O laço construído no Toque de Mama seguiu para além do período da doença. Hoje, aos 55 anos, Rosângela segue participando do grupo. Agora dando apoio para quem está passando, pelo mesmo que ela enfrentou.
PREVENÇÃO
Quando se fala de câncer de mama, o diagnóstico precoce pode salvar vidas. De acordo com a Federação Brasileira de Instituições Filantrópicas de Apoio à Saúde da Mama (FEMAMA), se a pessoa for diagnosticada precocemente, as chances de cura podem chegar a 95%. No caso de Rosângela, em seis meses o nódulo que não foi detectado numa mamografia anterior, cresceu e foi encontrado em Estágio II. Foi graças a um autoexame que ela conseguiu identificar a doença. Por isso a recomendação da mastologista é unir forças entre os cuidados pessoais e os cuidados especializados.
“Talvez o fator que mais impacta no sucesso do tratamento e na agressividade do mesmo é o estágio que detectamos a doença. Por isso a importância da paciente fazer uma visita anual ao mastologista a partir dos 40 anos (as pacientes que fazem parte de um grupo de alto risco iniciam esse rastreamento mais precocemente)”.
Em relação a mamografia, o protocolo recomendado pela Sociedade Brasileira de Mastologia é realizá-la anual a partir dos 40 anos de idade, para a população geral.

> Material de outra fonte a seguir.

(** ** The lookup *)

(** The access of a source is the access of the deepest entry containing
    it, and there is none exactly when no entry contains the source. *)
Theorem lookup_most_specific (entries : list AllowedRootEntry) (source : string)
    (Hv : validateCanonicalAllowedRootEntries entries = Ok tt)
    (Hs : canonical source = true) :
  match lookupAllowedRootAccess entries source with
  | Some access => ∃ e, deepest entries source e ∧ Access e = access
  | None => ∀ e, e ∈ entries → pathWithin (Path e) source = false
  end.
Proof.
  apply validate_ok in Hv. pose proof (lookup_entry_spec entries source Hv Hs) as H.
  unfold lookupAllowedRootAccess. destruct (lookup_entry entries source); simpl; eauto.
Qed.

Definition example_policy : list AllowedRootEntry :=
  [mkEntry "/srv" "read_only"; mkEntry "/srv/app" "read_write"; mkEntry "/srv/app/keys" "read_only"].

Lemma lookup_most_specific_witness :
  ∃ e, deepest example_policy "/srv/app/keys/id" e ∧ Access e = "read_only".
Proof.
  apply (lookup_most_specific example_policy "/srv/app/keys/id"); vm_compute; reflexivity.
Defined.

(** ** The normalization *)

(** Normalization keeps the access of every path, provided no entry sorts
    byte-wise between an entry and one of its descendants. *)
Theorem normalize_preserves_access (entries : list AllowedRootEntry) (source : string)
    (Hv : validateCanonicalAllowedRootEntries entries = Ok tt)
    (Hsafe : sibling_safe entries) (Hs : canonical source = true) :
  lookupAllowedRootAccess (normalizeAllowedRootEntries entries) source =
  lookupAllowedRootAccess entries source.
Proof. apply validate_ok in Hv. by apply normalize_lookup. Qed.

Lemma normalize_preserves_access_witness :
  lookupAllowedRootAccess (normalizeAllowedRootEntries (example_policy ++ [mkEntry "/srv/x" "read_only"]))
    "/srv/app/keys" = Some "read_only".
Proof.
  rewrite (normalize_preserves_access (example_policy ++ [mkEntry "/srv/x" "read_only"]) "/srv/app/keys").
  - vm_compute. reflexivity.
  - vm_compute. reflexivity.
  - apply sibling_safe_b_true. vm_compute. reflexivity.
  - vm_compute. reflexivity.
Defined.

(** Paths whose bytes are all at or above the separator satisfy that
    proviso, so normalization preserves the access of every source for them. *)
Theorem normalize_preserves_plain (entries : list AllowedRootEntry) (source : string)
    (Hv : validateCanonicalAllowedRootEntries entries = Ok tt)
    (Hp : ∀ e, e ∈ entries → plain_path (Path e) = true) (Hs : canonical source = true) :
  lookupAllowedRootAccess (normalizeAllowedRootEntries entries) source =
  lookupAllowedRootAccess entries source.
Proof.
  apply validate_ok in Hv. apply normalize_lookup; [done| |done]. by apply plain_sibling_safe.
Qed.

Lemma normalize_preserves_plain_witness :
  lookupAllowedRootAccess (normalizeAllowedRootEntries example_policy) "/srv/app" = Some "read_write".
Proof.
  rewrite (normalize_preserves_plain example_policy "/srv/app").
  - vm_compute. reflexivity.
  - vm_compute. reflexivity.
  - apply Forall_forall. repeat constructor.
  - vm_compute. reflexivity.
Defined.

(** Normalization never grants or removes path authority: a source is
    authorized after it exactly when it was before, whatever the order. *)
Theorem normalize_preserves_authority (entries : list AllowedRootEntry) (source : string)
    (Hv : validateCanonicalAllowedRootEntries entries = Ok tt) (Hs : canonical source = true) :
  is_Some (lookupAllowedRootAccess (normalizeAllowedRootEntries entries) source) ↔
  is_Some (lookupAllowedRootAccess entries source).
Proof.
  apply validate_ok in Hv. unfold lookupAllowedRootAccess. rewrite !fmap_is_Some.
  by apply normalize_authorizes.
Qed.

Lemma normalize_preserves_authority_witness :
  is_Some (lookupAllowedRootAccess (normalizeAllowedRootEntries example_policy) "/srv/y").
Proof.
  apply (normalize_preserves_authority example_policy "/srv/y"); vm_compute; eauto.
Defined.

(** A valid policy whose sibling ["/srv/app-2"] sorts between ["/srv/app"] and
    its protected child. *)
Definition interleaved_policy : list AllowedRootEntry :=
  [mkEntry "/srv" "read_only"; mkEntry "/srv/app" "read_write";
   mkEntry "/srv/app-2" "read_write"; mkEntry "/srv/app/keys" "read_only"].

(** Whether a Session at [workspace] derived from the policy may expose
    [source] writable. *)
Definition writable_in_session (policy : list AllowedRootEntry) (workspace source : string)
    : option bool :=
  match deriveSessionFilesystemSnapshot policy workspace with
  | Ok snapshot => Some (CanExposeWritable snapshot source)
  | Err _ => None
  end.

(** Without the proviso normalization is unsound: it drops the protected
    read_only region of a valid policy, and a Session issued from that policy
    accepts a writable exposure of a source the policy makes read_only. *)
Theorem normalize_widens_interleaved :
  validateCanonicalAllowedRootEntries interleaved_policy = Ok tt ∧
  lookupAllowedRootAccess interleaved_policy "/srv/app/keys" = Some AllowedRootAccessReadOnly ∧
  lookupAllowedRootAccess (normalizeAllowedRootEntries interleaved_policy) "/srv/app/keys"
    = Some AllowedRootAccessReadWrite ∧
  writable_in_session interleaved_policy "/srv/app" "/srv/app/keys" = Some false ∧
  writable_in_session (composeAllowedRootScopes interleaved_policy [mkEntry "/" "read_write"])
    "/srv/app" "/srv/app/keys" = Some true.
Proof. split_and!; vm_compute; reflexivity. Qed.

(** Normalization is not idempotent, so a Session derived from a valid
    policy can be refused as not canonical by the very constructor that checks
    the normalized form. *)
Theorem derive_refuses_own_normalization :
  let policy := [mkEntry "/srv" "read_only"; mkEntry "/srv/app" "read_write";
                 mkEntry "/srv/app-2" "read_only"; mkEntry "/srv/app/src" "read_write"] in
  validateCanonicalAllowedRootEntries policy = Ok tt ∧
  normalizeAllowedRootEntries (normalizeAllowedRootEntries policy)
    ≠ normalizeAllowedRootEntries policy ∧
  deriveSessionFilesystemSnapshot policy "/srv" =
    errorf "session filesystem snapshot entries are not the canonical normalized representation" [].
Proof. split_and!; vm_compute; [reflexivity|done|reflexivity]. Qed.

(** ** The composition and the ceilings *)

(** C20. The composed policy authorizes exactly the sources both scopes
    authorize, and each of its entries carries the meet of the accesses the two
    scopes give the path of the entry, whatever the paths.  When no path sorts
    byte-wise between a path and a descendant of it ([sibling_safe]), so that
    the normalization drops no entry it needs, every source gets the meet of the
    accesses the two scopes give it. *)
Theorem compose_is_meet (ceiling narrowing : list AllowedRootEntry)
    (Hc : validateCanonicalAllowedRootEntries ceiling = Ok tt)
    (Hn : validateCanonicalAllowedRootEntries narrowing = Ok tt) :
  let composed := composeAllowedRootScopes ceiling narrowing in
  let both_give source access :=
    ∃ up down, lookupAllowedRootAccess ceiling source = Some up ∧
      lookupAllowedRootAccess narrowing source = Some down ∧
      access = if bool_decide (up = AllowedRootAccessReadWrite ∧ down = AllowedRootAccessReadWrite)
               then AllowedRootAccessReadWrite else AllowedRootAccessReadOnly in
  (∀ source, canonical source = true →
     is_Some (lookupAllowedRootAccess composed source) ↔
     is_Some (lookupAllowedRootAccess ceiling source) ∧
     is_Some (lookupAllowedRootAccess narrowing source)) ∧
  (∀ e, e ∈ composed → both_give (Path e) (Access e)) ∧
  (sibling_safe (composed_raw ceiling narrowing) →
   ∀ source access, canonical source = true →
     lookupAllowedRootAccess composed source = Some access ↔ both_give source access).
Proof.
  apply validate_ok in Hc, Hn. intros composed both_give.
  assert (Hmeet : ∀ s a, canonical s = true → meet_lookup ceiling narrowing s = Some a ↔ both_give s a)
    by (intros; by apply meet_lookup_both).
  destruct (compose_exact ceiling narrowing Hc Hn) as [H1 H2]. split_and!.
  - exact H1.
  - intros e He. apply Hmeet; [|by apply H2].
    by apply (valid_canonical _ (compose_valid _ _ Hc Hn)).
  - intros Hsafe source access Hs. unfold composed. rewrite compose_lookup by done. by apply Hmeet.
Qed.

Definition example_narrowing : list AllowedRootEntry :=
  [mkEntry "/srv/app" "read_write"; mkEntry "/srv/app/out" "read_only"; mkEntry "/opt" "read_write"].

Lemma compose_is_meet_witness :
  lookupAllowedRootAccess (composeAllowedRootScopes example_policy example_narrowing) "/srv/app/out"
  = Some "read_only".
Proof.
  apply (compose_is_meet example_policy example_narrowing);
    [vm_compute; reflexivity|vm_compute; reflexivity| |vm_compute; reflexivity|].
  - apply sibling_safe_b_true. vm_compute. reflexivity.
  - exists "read_write", "read_only". split; [|split]; vm_compute; reflexivity.
Defined.

(** The composition is independent of Go's map iteration order over the
    candidates and of the order of both entry lists. *)
Theorem compose_order_independent (ceiling ceiling' narrowing narrowing' : list AllowedRootEntry)
    (order : list string)
    (Hc : validateCanonicalAllowedRootEntries ceiling = Ok tt)
    (Hn : validateCanonicalAllowedRootEntries narrowing = Ok tt)
    (Pc : ceiling ≡ₚ ceiling') (Pn : narrowing ≡ₚ narrowing')
    (Ho : order ≡ₚ elements (compose_candidates ceiling' narrowing')) :
  compose_in_order order ceiling' narrowing' = composeAllowedRootScopes ceiling narrowing.
Proof.
  apply validate_ok in Hc, Hn.
  pose proof (valid_perm _ _ Pc Hc) as Hc'. pose proof (valid_perm _ _ Pn Hn) as Hn'.
  rewrite compose_in_order_eq by done. rewrite !compose_unfold by done.
  apply normalize_perm; [|by apply composed_raw_valid].
  apply composed_raw_perm; [done..|by symmetry|by symmetry].
Qed.

Lemma compose_order_independent_witness :
  compose_in_order ["/opt"; "/srv/app/out"; "/srv/app/keys"; "/srv/app"; "/srv"]
    (reverse example_policy) (reverse example_narrowing)
  = composeAllowedRootScopes example_policy example_narrowing.
Proof.
  apply compose_order_independent; [vm_compute; reflexivity..| | |].
  - symmetry. apply reverse_Permutation.
  - symmetry. apply reverse_Permutation.
  - decide_goal.
Defined.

Já o autoexame, segundo a mastologista, deve ser feito mensalmente pelas mulheres que já passaram pela primeira menstruação. Ela explica que a melhor época para fazê-lo é entre o terceiro e o quarto dia após o término da menstruação. “Ela deve se olhar no espelho e verificar se apresenta alguma alteração na pele e na forma (parada e movimentando os braços), verificar se apresenta secreções pelo mamilo ( isso pode ser verificado examinando a roupa intima ou de dormir) e por ultimo palpar toda a mama e região da axila a procura de nódulos”, diz Carolina Diógenes.